Una de esas líneas de trabajo se sitúa en la educación financiera para el empleado, que puede gestionarse con un enfoque innovador a través de políticas de comunicación online y offline que permitan a cada empleado tener una foto clara de su futura jubilación en cada momento de su vida laboral.

En opinión de Amelia Pérez, responsable de Recursos Humanos de Línea Directa Aseguradora, esto se traduce en que “el reto que tenemos por delante es ser capaces de poner a disposición de las personas toda la información concentrada sobre su previsión social y el ahorro con el que contarán en el futuro; las nuevas tecnologías y el uso de los datos nos deben ayudar. Poder saber a golpe de click, qué jubilación podemos esperar aunando tanto planes públicos, empresariales y privados. Y de esta forma nos empezaremos a concienciar, día a día, de la importancia de la cultura del ahorro”.

En el campo de las tendencias más acusadas en el sector se concentra la atención al empleado. Esta acción se alza como una de las prácticas más apreciadas por los trabajadores, por lo que el asesoramiento más individualizado e integral posible, tanto en la fase de acumulación de ahorro como de desacumulación en el momento de la jubilación, es indispensable en una correcta política de previsión.

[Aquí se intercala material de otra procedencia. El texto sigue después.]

(** ** Dead letters *)

Definition record_dead_letter (now : datetime) (t : string) (c : UUID)
    (reason_code error_class terminal_reason : string) (poisoned retry_exhausted : bool) :
    MemM DeadLetterRecord :=
  let! operation := get t c in
  let! s := gets id in
  match dead_letters s !! (t, c) with
  | Some r => ret r
  | None =>
      let! n := latest_attempt t c in
      let record := {|
        dl_id := size (dead_letters s) + 1;
        dl_tenant_id := t;
        dl_command_id := c;
        dl_attempt_number := n;
        dl_reason_code := reason_code;
        dl_error_class := error_class;
        dl_terminal_reason := str_take 2048 terminal_reason;
        dl_correlation_id := correlation_id (op_command operation);
        dl_principal_id := requested_by (op_command operation);
        dl_capability := capability (op_command operation);
        dl_poisoned := poisoned;
        dl_retry_exhausted := retry_exhausted;
        dl_created_at := now |} in
      modify (set_dead_letters (fun m => <[(t, c) := record]> m)) ;;;
      ret record
  end.

Definition dl_newer (a b : DeadLetterRecord) : Prop :=
  (dl_created_at b < dl_created_at a)%Z \/
  (dl_created_at a = dl_created_at b /\ dl_id b <= dl_id a).
#[export] Instance dl_newer_dec a b : Decision (dl_newer a b).
Proof. unfold dl_newer. apply _. Defined.

Definition list_dead_letters (t : string) (limit : nat) : MemM (list DeadLetterRecord) := fun s =>
  let rows := map snd (List.filter (fun kv => String.eqb (fst (fst kv)) t)
                         (map_to_list (dead_letters s))) in
  (Ret (take limit (merge_sort dl_newer rows)), s).

Definition get_dead_letter (t : string) (c : UUID) : MemM DeadLetterRecord := fun s =>
  match dead_letters s !! (t, c) with
  | Some r => (Ret r, s)
  | None => raise CommandNotFound "dead-letter record was not found" s
  end.

(** ** Replays *)

Definition create_replay (now : datetime) (t : string) (c rid : UUID) (actor key reason : string)
    (scheduled_at : option datetime) : MemM ReplayRecord :=
  get_dead_letter t c ;;;
  let! s := gets id in
  match replay_keys s !! (t, c, key) with
  | Some existing_id =>
      match dict_get (t, existing_id) (replays s) with
      | Some existing =>
          if negb (String.eqb (replay_reason existing) reason)
          then raise CommandConflict "replay idempotency key was reused with different content"
          else ret existing
      | None => raise KeyError ""
      end
  | None =>
      let record := {|
        replay_id := rid;
        replay_tenant_id := t;
        original_command_id := c;
        replay_command_id := None;
        replay_requested_by := actor;
        replay_idempotency_key := key;
        replay_reason := reason;
        replay_state := match scheduled_at with Some _ => replay_scheduled | None => replay_requested end;
        replay_created_at := now;
        replay_scheduled_at := scheduled_at;
        replay_cancelled_at := None |} in
      modify (set_replays (dict_set (t, rid) record) (fun m => <[(t, c, key) := rid]> m)) ;;;
      ret record
  end.

Definition replay_update (r : ReplayRecord) (st : ReplayState) (command : option UUID)
    (cancelled_at : option datetime) : ReplayRecord := {|
  replay_id := replay_id r;
  replay_tenant_id := replay_tenant_id r;
  original_command_id := original_command_id r;
  replay_command_id := command;
  replay_requested_by := replay_requested_by r;
  replay_idempotency_key := replay_idempotency_key r;
  replay_reason := replay_reason r;
  replay_state := st;
  replay_created_at := replay_created_at r;
  replay_scheduled_at := replay_scheduled_at r;
  replay_cancelled_at := cancelled_at |}.

Definition complete_replay (t : string) (rid command : UUID) : MemM ReplayRecord :=
  let! s := gets id in
  match dict_get (t, rid) (replays s) with
  | None => raise CommandNotFound "replay request was not found"
  | Some row =>
      if bool_decide (replay_state row = replay_cancelled)
      then raise CommandConflict "cancelled replay cannot execute"
      else
      let updated := replay_update row replay_submitted (Some command) (replay_cancelled_at row) in
      modify (set_replays (dict_set (t, rid) updated) id) ;;;
      ret updated
  end.

Definition cancel_replay (now : datetime) (t : string) (rid : UUID) : MemM ReplayRecord :=
  let! s := gets id in
  match dict_get (t, rid) (replays s) with
  | None => raise CommandNotFound "replay request was not found"
  | Some row =>
      if bool_decide (replay_state row = replay_requested) ||
         bool_decide (replay_state row = replay_scheduled)
      then
      let updated := replay_update row replay_cancelled (replay_command_id row) (Some now) in
      modify (set_replays (dict_set (t, rid) updated) id) ;;;
      ret updated
      else raise CommandConflict "replay can only be cancelled before execution"
  end.

Definition created_before (a b : ReplayRecord) : Prop :=
  (replay_created_at a <= replay_created_at b)%Z.
#[export] Instance created_before_dec a b : Decision (created_before a b).
Proof. unfold created_before. apply _. Defined.

Definition list_replays (t : string) (c : UUID) : MemM (list ReplayRecord) :=
  get t c ;;;
  gets (fun s => merge_sort created_before
    (map snd (List.filter (fun kv => String.eqb (fst (fst kv)) t &&
                                     (original_command_id (snd kv) =? c)%N) (replays s)))).

(** ** The protocol instance *)

#[export] Instance memory_store `{Externals} : CommandStore MemoryCommandStore := {|
  store_submit := submit;
  store_get := get;
  store_mutate_operation := mutate_operation;
  store_record_dead_letter := record_dead_letter;
  store_get_dead_letter := get_dead_letter;
  store_create_replay := create_replay;
  store_complete_replay := complete_replay;
  store_transition := transition;
  store_reconcile := reconcile;
  store_latest_attempt := latest_attempt;
  store_load_envelope := load_envelope;
  store_backlog := backlog;
  store_list_events := fun t c limit => list_events t c limit None;
|}.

“Saber conjugar el journey del empleado a través de soluciones y servicios a la realidad empresarial de la compañía y el momento compensatorio es un auténtico reto en el que estamos inmersos todos los que gestionamos estos mercados”, ha señalado Gil de Rozas. El también Presidente del Instituto de Actuarios Españoles, ha mostrado cómo no existe una única práctica consolidada en torno a los planes de previsiones, sino que la idiosincrasia de cada compañía debe fijar el rumbo de su política retributiva. En ese sentido también ha añadido cómo la previsión del siglo XXI ya no es competencia solo del área de Recursos Humanos, sino que Financiero, Riesgos o Comunicación Interna también deben incorporarse en la definición de un plan estratégico que permita reducir costes e incrementar el nivel de compromiso de la plantilla ante el horizonte laboral que se vislumbra. Esa visión la ha compartido Martín Godino, Socio Director de Sagardoy Abogados, para quien “lo jurídico y lo técnico debe ir de la mano para buscar soluciones específicas sobre lo que cada compañía necesita, así como para involucrar a los sindicatos, que aún no están del todo concienciados de la importancia de la previsión y la necesidad de llevar esta política a la negociación colectiva”.

Como se ha destacado durante la jornada, todas las empresas en los próximos años tendrán un doble reto esencial: diseñar (desde la creación o la transformación) un plan de previsión adaptado a los cambios; y asegurarse de que el empleado conoce en todo momento su realidad compensatoria.